Charge-Driven Self-Assembly of Cholesterol Surfactants into Biofunctional Nanodiscs with Antiviral Activity

Abstract

Self-assembly of lipid structures derived from amphiphilic molecules plays a crucial role in the development of biomimetic systems. Here we report a modular synthetic strategy for developing cholesteryl-oligo-glycerol-based surfactants with tunable head group functionalities ranging from nonionic to anionic. This approach enables the systematic incorporation of functional groups and thus precise control of surface charge and hydrophilicity.
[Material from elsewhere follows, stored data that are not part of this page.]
Lemma piece_opens f gs :
  (forall group e, last gs = Some (group, e) -> negb e && belongs f group = false) -> piece_step gs f = gs ++ [([f], false)].
Proof.
  intros H. unfold piece_step. destruct (last gs) as [[group e]|] eqn:El; [by rewrite (H group e)|]. by apply last_None in El as ->.
Qed.

(** * The accumulator follows the rule *)

Record tracked (ds : list deed) (owners : list Z) (vs : list seen) (cs : gmap Z nat) : Prop := {
  tr_length : length owners = length vs;
  tr_current : forall i, match cs !! i with
    | Some p => exists o1 o2, owners = o1 ++ i :: o2 /\ p = length o1 /\ i ∉ o2
    | None => i ∉ owners
    end;
  tr_calls : forall i, owned i owners vs = shown <$> call_groups i ds
}.

Definition goes_on (f : fragment) (cs : gmap Z nat) (vs : list seen) : option nat :=
  p ← cs !! f_index f; v ← vs !! p; if starts_seen f v then None else Some p.

(** The call at work for an index. *)
Lemma tracked_last ds owners vs cs i p :
  tracked ds owners vs cs -> cs !! i = Some p ->
  exists o1 o2 l1 v l2 group e, owners = o1 ++ i :: o2 /\ vs = l1 ++ v :: l2 /\ length o1 = length l1 /\ p = length l1 /\
    (i ∉ o2) /\ last (call_groups i ds) = Some (group, e) /\ v = shown (group, e).
Proof.
  intros [Hl Hc Ht] Hp. specialize (Hc i). rewrite Hp in Hc. destruct Hc as (o1 & o2 & -> & -> & Hn).
  rewrite length_app in Hl. cbn in Hl. destruct (lookup_lt_is_Some_2 vs (length o1)) as [v Hlook]; [lia|].
  apply list_elem_of_split_length in Hlook as (l1 & l2 & -> & El).
  specialize (Ht i). rewrite owned_middle in Ht by done.
  destruct (last (call_groups i ds)) as [[group e]|] eqn:Eg; cycle 1.
  { apply last_None in Eg. rewrite Eg in Ht. by apply app_nil in Ht as [_ ?]. }
  exists o1, o2, l1, v, l2, group, e. split_and!; try done. apply last_Some in Eg as [gs Eg]. rewrite Eg, fmap_app in Ht.
  apply app_inj_2 in Ht as [_ Ht]; [|done]. cbn in Ht. congruence.
Qed.

Lemma tracked_goes_on ds owners vs cs f p :
  tracked ds owners vs cs -> goes_on f cs vs = Some p -> tracked (ds ++ [Piece f]) owners (alter (fold_seen f) p vs) cs.
Proof.
  intros H Hg. unfold goes_on in Hg. destruct (cs !! f_index f) as [q|] eqn:Ei; [|done]. cbn in Hg.
  destruct (tracked_last _ _ _ _ _ _ H Ei) as (o1 & o2 & l1 & v & l2 & group & e & -> & -> & Hl1 & -> & Hn & Hlast & ->).
  rewrite list_lookup_middle in Hg by done. cbn [mbind option_bind] in Hg. rewrite starts_shown in Hg.
  destruct (negb e && belongs f group) eqn:Eb; [|done]. cbn [negb] in Hg. injection Hg as <-.
  destruct H as [Hl Hc Ht]. rewrite alter_middle. split; [|done|].
  - rewrite !length_app in *. exact Hl.
  - intros i. rewrite call_groups_snoc. cbn [deed_step]. destruct (Z.eqb_spec (f_index f) i) as [<-|Hne]; cycle 1.
    { rewrite (owned_other i (f_index f) _ _ _ _ (shown (group, e))) by (congruence || done). apply Ht. }
    specialize (Ht (f_index f)). rewrite owned_middle in * by done.
    destruct (piece_goes_on f _ group e Hlast Eb) as (gs & Egs & ->). rewrite Egs, !fmap_app in *. cbn [fmap list_fmap] in *.
    apply app_inj_2 in Ht as [-> _]; [|done]. by rewrite shown_snoc.
Qed.

Lemma tracked_opens ds owners vs cs f :
  tracked ds owners vs cs -> goes_on f cs vs = None ->
  tracked (ds ++ [Piece f]) (owners ++ [f_index f]) (vs ++ [fold_seen f new_seen]) (<[f_index f := length vs]> cs).
Proof.
  intros H Hg. pose proof H as [Hl Hc Ht]. split.
  - rewrite !length_app. cbn. lia.
  - intros i. destruct (decide (i = f_index f)) as [->|Hne].
    + rewrite lookup_insert_eq. exists owners, []. split_and!; [done|done|apply not_elem_of_nil].
    + rewrite lookup_insert_ne by done. specialize (Hc i). destruct (cs !! i) as [p|].
      * destruct Hc as (o1 & o2 & -> & -> & Hn). exists o1, (o2 ++ [f_index f]). split_and!; [by rewrite <- app_assoc|done|].
        rewrite elem_of_app, list_elem_of_singleton. tauto.
      * rewrite elem_of_app, list_elem_of_singleton. tauto.
  - intros i. rewrite owned_app, call_groups_snoc, owned_one by done. cbn [deed_step].
    destruct (Z.eqb_spec (f_index f) i) as [<-|Hne]; [|by rewrite app_nil_r].
    rewrite piece_opens; [by rewrite fmap_app, Ht; cbn [fmap list_fmap]; rewrite shown_one|]. intros group e Hlast.
    unfold goes_on in Hg. destruct (cs !! f_index f) as [p|] eqn:Ei; cycle 1.
    { specialize (Hc (f_index f)). rewrite Ei in Hc. specialize (Ht (f_index f)). rewrite owned_none in Ht by done.
      apply last_Some in Hlast as [gs Eg]. rewrite Eg, fmap_app in Ht. by destruct (shown <$> gs). }
    destruct (tracked_last _ _ _ _ _ _ H Ei) as (o1 & o2 & l1 & v & l2 & group' & e' & -> & -> & Hl1 & -> & Hn & Hlast' & ->).
    rewrite Hlast in Hlast'. injection Hlast' as <- <-. cbn in Hg. rewrite list_lookup_middle in Hg by done. cbn [mbind option_bind] in Hg.
    rewrite starts_shown in Hg. by destruct (negb e && belongs f group).
Qed.

Lemma owned_fmap {A B} (g : A -> B) i owners (xs : list A) : owned i owners (g <$> xs) = g <$> owned i owners xs.
Proof.
  unfold owned. revert owners. induction xs as [|x xs IH]; intros [|o owners]; try done. cbn. destruct (o =? i); cbn; [f_equal|]; apply IH.
Qed.

Lemma tracked_close ds owners vs cs : tracked ds owners vs cs -> tracked (ds ++ [Close]) owners (seal_seen <$> vs) cs.
Proof.
  intros [Hl Hc Ht]. split; [by rewrite length_fmap|done|]. intros i. rewrite owned_fmap, Ht, call_groups_snoc. cbn [deed_step].
  rewrite <- !list_fmap_compose. by apply list_fmap_ext.
Qed.

(** * The one call whose arguments were replaced *)

(** Which call, its arguments before and after, and the text they were read from. *)
Record repair := mkRepair { re_call : nat; re_old : string; re_new : string; re_held : string }.

Definition fixed (w : option repair) (vs : list seen) : list seen :=
  match w with Some w => alter (fun v => (v.1.1, re_new w, v.2)) (re_call w) vs | None => vs end.

(** It is closed ([settled]), or will be at the next completion. *)
Definition fix_stands (settled : bool) (w : option repair) (vs : list seen) : Prop :=
  match w with
  | Some w => exists id name e, vs !! re_call w = Some (id, name, re_old w, e) /\ (if settled then e else has_name (id, name, re_old w)) = true
  | None => True
  end.

(** The accumulator after the deeds [ds], with [msgs] the calls delivered. *)
Record kept_upto (settled : bool) (ds : list deed) (w : option repair) (a : ToolCallAccumulator) (msgs : list SSEMessage) : Prop := {
  kept_calls : exists owners vs, tracked ds owners vs (calls a) /\ view <$> order a = fixed w vs /\ fix_stands settled w vs;
  kept_sent : exists cs, cs ≡ₚ List.filter emitted (order a) /\ Forall2 delivers cs msgs;
  kept_named : Forall (fun c => emitted c = true -> named c = true) (order a)
}.

Abbreviation kept := (kept_upto true).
To investigate the influence of multivalent charges on supermolecular-assembly behavior, we compared three structurally cholesterol (CL) related surfactants: CL-4S, with four sulfate groups, CL-1S, with a single sulfate group, and CL-4OH, a nonionic analog with four hydroxyl groups. We then incorporated these surfactants into lipid bilayers of 1,2-dimyristoyl-sn-glycero-3-phosphocholine (DMPC) and cholesterol (CL) to study their behavior in membrane-like environments. Experimental, simulation, and theoretical studies demonstrated that the CL-4S formulation was able to convert lipid vesicles into nanodiscs, unlike CL-1S and CL-4OH, demonstrating the importance of adequate charges in supramolecular transition. Furthermore, both 1S-Vesicles (CL-1S based sulfated vesicles) and 4S-Nanodiscs (CL-4S based sulfated nanodiscs) showed inhibitory activity against herpes simplex virus-1 (HSV-1), indicating the potential of this multivalent supramolecular platform for antiviral applications.